A la carte cable would be as revolutionary in encouraging freedom of choice as the remote control or cable television itself. Ironically, the cable companies are now playing the obstructionist role that the broadcast networks once played towards them. True competition isn't letting a thousand guys make the team and then vie for the starting job; true competition involves allowing the coaches to make cuts. Letting the viewer decide which channels make his team, and which ones deserve to get cut, will inevitably force channels to raise their game. Currently, not the best programming but the programming with a corporate affiliation with the cable or satellite provider stands the best chance of ending up among your viewing choices. That makes sense from the provider's point of view; it doesn't make sense from the customer's point of view. The customer is always right--except when a paternalistic corporation tells him he isn't.
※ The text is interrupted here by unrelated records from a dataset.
(** * lyrae-client: fixed-point arithmetic, instruction codec, health engine
      and PnL-settlement matching, embedded from the TypeScript sources.

    Layout of the development:
    - [Result]: the error monad (a JavaScript [throw] is an [Err]).
    - [BN]: the operations of the big-integer library that [I80F48] calls,
      on sign-and-magnitude integers ([Z]).
    - [I80F48]: src/utils/fixednum.ts.
    - [Layout]: the instruction union and the [_I80F48Layout] blob of
      src/layout.ts.
    - [Entities]: the group and cache records, generic in their numbers.
    - [Health]: the health engine of LyraeAccount.ts, on values.
    - [Heap]: [getHealthsFromComponents] on a store of mutable [I80F48]
      objects, where aliasing is visible.
    - [Settle]: the matching loop of [LyraeClient.settlePnl].
    - [Examples]: sample snapshots, stores and buffers.
    - [Codec]: the scalar layouts of src/layout.ts, encoding and decoding.
    - [Group]: the index lookups and [getPrice] of LyraeGroup.ts.
    - [Account]: balances and liquidation test of LyraeAccount.ts.
    - [Bank]: totals and interest rates of RootBank.ts.
    - [Client]: [LyraeClient.settlePnl] around the matching loop.
    - [Samples]: more sample data.
    The properties follow the definitions. *)

From Stdlib Require Import ZArith List Lia Bool String.
From stdpp Require Import base list.
Import ListNotations.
Such an enlightened method of ordering cable television would not only expand consumer choice, but it would more accurately match price with product. Within the totality of my monthly bill, I currently pay for numerous channels I don't watch. Cable a la carte would ensure that you get what you pay for and you pay for what you get. It would also eliminate the charlie foxtrot that flipping the channels has become. Since when did we need a guide to channel surf? And if the cable or satellite company wishes to tack on all those horrible channels that pay them to air their content, then I would gladly accept them as part of the deal.

Ronald Reagan told Mr. Gorbachev to tear down that wall. I am telling GE, Comcast, Time Warner, and Dish Network: unbundle that bundle. Don't be so presumptuous to order your customers dinner from your menu. Let us choose our own food.

People try out all sorts of ridiculous theories: Communism, New Coke, and the Jamaican bobsled team are a few that come to mind. But the institutional inertia holding down a good notion seems immovable. Some ideas contain too much sense to be allowed to become reality.